DC-BRASÍLIA – Por JR Vital – Na próxima segunda-feira, 7 de julho, o presidente da Câmara dos Deputados, Hugo Motta, receberá representantes da oposição bolsonarista para discutir, ainda que sob o véu da ambiguidade, o retorno da proposta de anistia aos golpistas de 8 de janeiro de 2023. À primeira vista, trata-se de mais uma negociação parlamentar rotineira. Mas seria ingenuidade política não reconhecer no gesto uma gravíssima inflexão institucional — um sintoma evidente da erosão deliberada da democracia brasileira.
Motta, quadro ascendente do Republicanos, sigla que abriga o conservadorismo fisiológico com apetite orçamentário e vocação para o disfarce ideológico, apresenta-se como interlocutor da “moderação”. Mas ao acolher em sua agenda os líderes da extrema direita, opera, de fato, como artífice da anistia seletiva.
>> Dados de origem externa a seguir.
Lemma ctx7_wf : ctx_wf two_items ctx7.
Proof.
  destruct (handle_join_spec 0 two_items (ctx0 7) (read_join (join_buf 0 0)) 4096 (mk_timespec 10 0) empty_pq
    (ctx0_wf 7) ltac:(vm_compute; split; congruence) eq_refl eq_refl) with (m := @nil bool)
    as [(q' & E & Hq & Hp) _].
  - by left.
  - intros x Hx. vm_compute in Hx. by apply elem_of_nil in Hx.
  - constructor.
  - assert (ctx7 = set_queue (mk_ctx (queues (ctx0 7)) 8) 0 q') as ->.
    { unfold ctx7, run_request. unfold broker_handler_process_request. simpl (MSG_TYPE_JOIN_QUEUE =? _).
      cbv iota. rewrite E. reflexivity. }
    apply set_queue_wf; [apply (ctx0_wf 8)|done|]. apply Permutation_length in Hp. rewrite Hp. vm_compute. done.
Qed.

Definition q7 : queue := default empty_pq (queues ctx7 !! 0%nat).

Lemma broker_get_work_in_order_witness :
  ∃ x, x ∈ pq_elements q7 ∧
    (run_request ctx7 MSG_TYPE_GET_WORK (work_buf 0) 0 20).2 =
      [ReleaseRx; Send MSG_TYPE_WORK_ITEM (work_item_bytes (ticket_number x) (is_vip x)); CloseClient].
Proof.
  destruct (broker_get_work_in_order 0 two_items ctx7 (work_buf 0) 0 (mk_timespec 20 0) q7
    two_items_ok ctx7_wf) with (m := @nil bool) as [(q' & resp & E & _ & Hc) _].
  - vm_compute. split; congruence.
  - vm_compute. reflexivity.
  - constructor.
  - destruct Hc as [(He & _)|(x & Hp & -> & _)].
    + vm_compute in He. discriminate He.
    + exists x. split; [rewrite Hp; left|]. unfold run_request. rewrite E. reflexivity.
Defined.

(** VIP first on the small broker. *)
Example broker_vip_overtakes :
  (run_request ctx8 MSG_TYPE_GET_WORK (work_buf 0) 0 20).2 =
    [ReleaseRx; Send MSG_TYPE_WORK_ITEM (work_item_bytes 8 1); CloseClient].
Proof. vm_compute. reflexivity. Qed.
Trata-se de mais do que um encontro: é uma concessão. E concessões, quando feitas ao autoritarismo, não são negociações — são pactos de sobrevivência que custam a memória institucional da Nação.
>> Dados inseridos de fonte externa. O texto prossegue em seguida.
Lemma get_cases idx key :
  idx_wf idx →
  (po_hashtable_get cmp_bin hash_bin None (idx_ht idx) key = None ∧ find (idx_ht idx) key = None ∧
     idx_find idx key = None) ∨
  ∃ l e, po_hashtable_get cmp_bin hash_bin None (idx_ht idx) key = Some l ∧
    find (idx_ht idx) key = Some (Some l) ∧ idx_heap idx !! l = Some e ∧ ie_key e = key ∧
    idx_find idx key = Some (ie_offset e, ie_len e).
Proof.
  intros Hwf. rewrite get_find. unfold idx_find.
  destruct (find (idx_ht idx) key) as [v|] eqn:E; [|by left]. right.
  destruct (iw_live _ Hwf _ _ E) as (l & e & -> & He & Hk). exists l, e. simpl. by rewrite He.
Qed.

Lemma idx_find_nil idx : idx_wf idx → idx_find idx [] = None.
Proof. intros Hwf. unfold idx_find. by rewrite (iw_keys _ Hwf). Qed.

Lemma index_get_spec idx key : idx_wf idx → po_index_get idx key = Some (idx_find idx key).
Proof.
  intros Hwf. unfold po_index_get. destruct (Nat.eqb_spec (length key) 0) as [Hl|_].
  { apply nil_length_inv in Hl as ->. by rewrite idx_find_nil. }
  destruct (get_cases idx key Hwf) as [(-> & _ & ->)|(l & e & -> & _ & He & _ & ->)]; [done|].
  by rewrite He.
Qed.

(** Overwriting an entry through its pointer. *)
Lemma update_spec idx key l e offset len :
  idx_wf idx → find (idx_ht idx) key = Some (Some l) → idx_heap idx !! l = Some e → ie_key e = key →
  let idx' := mk_index (idx_ht idx) (<[l := mk_entry (ie_key e) offset len]> (idx_heap idx)) (idx_next idx) in
  idx_wf idx' ∧ ∀ k, idx_find idx' k = if bool_decide (key = k) then Some (offset, len) else idx_find idx k.
Proof.
  intros Hwf Hf He Hk idx'. split.
  - split; simpl; try apply Hwf.
    + intros k v Hv. destruct (iw_live _ Hwf _ _ Hv) as (l' & e' & -> & He' & Hk').
      destruct (decide (l = l')) as [<-|Hne].
      * exists l, (mk_entry (ie_key e) offset len). rewrite lookup_insert_eq. simplify_eq. done.
      * exists l', e'. by rewrite lookup_insert_ne.
    + intros l' e' Hl'. destruct (decide (l = l')) as [<-|Hne].
      * rewrite lookup_insert_eq in Hl'. simplify_eq. simpl. by apply Hwf.
      * rewrite lookup_insert_ne in Hl' by done. by apply Hwf.
    + intros l' Hl'. apply (iw_fresh _ Hwf). destruct (decide (l = l')) as [<-|Hne]; [by eexists|].
      by rewrite lookup_insert_ne in Hl'.
  - intros k. unfold idx_find. simpl. case_bool_decide as E.
    + subst k. rewrite Hf. simpl. by rewrite lookup_insert_eq.
    + destruct (find (idx_ht idx) k) as [v|] eqn:Ek; [|done]. simpl.
      destruct (iw_live _ Hwf _ _ Ek) as (l' & e' & -> & He' & Hk'). simpl.
      rewrite lookup_insert_ne; [done|]. intros <-. simplify_eq.
Qed.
Não se trata apenas de debater a legalidade do perdão, mas de encarar a realidade incontornável: o centrão, bloco ao qual Motta pertence, é hoje a forma civilizada da extrema direita no Brasil. Um bolsonarismo em traje social, capaz de dialogar com o Planalto pela manhã e com seus algozes à noite. É um campo híbrido, volátil e desprovido de doutrina, mas que partilha, em essência, o mesmo objetivo da extrema direita ruidosa: a manutenção de privilégios, a impunidade dos poderosos e a sabotagem silenciosa das reformas estruturais.
Essa mesma articulação que hoje fala em “anistia aos manifestantes que não planejaram” é a que, meses atrás, sabotou a taxação de super-ricos sob a falsa alegação de proteger os pobres — como fez o próprio Hugo Motta, ao distorcer publicamente os efeitos do IOF. A retórica da “inclusão dos excluídos” tem servido, com frequência perversa, para proteger os mais influentes.
A ambiguidade do momento exige atenção redobrada. Enquanto o Ministério Público Federal apresenta novas denúncias contra 225 envolvidos nos atos terroristas de janeiro, parlamentares trabalham nos bastidores para apagar rastros e reescrever a narrativa. A história, que deveria ser registrada com rigor e responsabilidade, corre o risco de se tornar apenas mais um capítulo de conveniência política.
A anistia — mesmo que parcial, mesmo que “negociada” — legitima o crime ao atribuir-lhe uma zona cinzenta de aceitabilidade. Abre um precedente perigoso, sobretudo num país com tradição de pactos de elite que sufocam o povo e relativizam a verdade. Se os cúmplices do 8 de janeiro forem absolvidos sob o manto da benevolência legislativa, o recado será claro: atacar a democracia é tolerável, desde que se faça com discrição ou sem planejar.
O Brasil não pode ser uma república de conivências. O gesto de Hugo Motta, por mais protocolar que pareça, tem implicações de fundo. Ao permitir que o Congresso flerte com a anistia a golpistas, ele coloca em risco o futuro da ordem constitucional e entrega ao bolsonarismo — ainda que envergonhado — uma sobrevida estratégica.
É preciso nomear o perigo com precisão. O centrão não é neutro. Ele é o catalisador silencioso da direita radical, seu fiador parlamentar e seu operador invisível. Em tempos de crise democrática, fingir moderação é o disfarce mais eficaz do extremismo.
Na segunda-feira, a democracia brasileira não enfrentará apenas uma reunião de líderes oposicionistas. Enfrentará, de novo, o dilema de sua própria sobrevivência.
JR Vital é colunista do Diário Carioca e analista político em Brasília.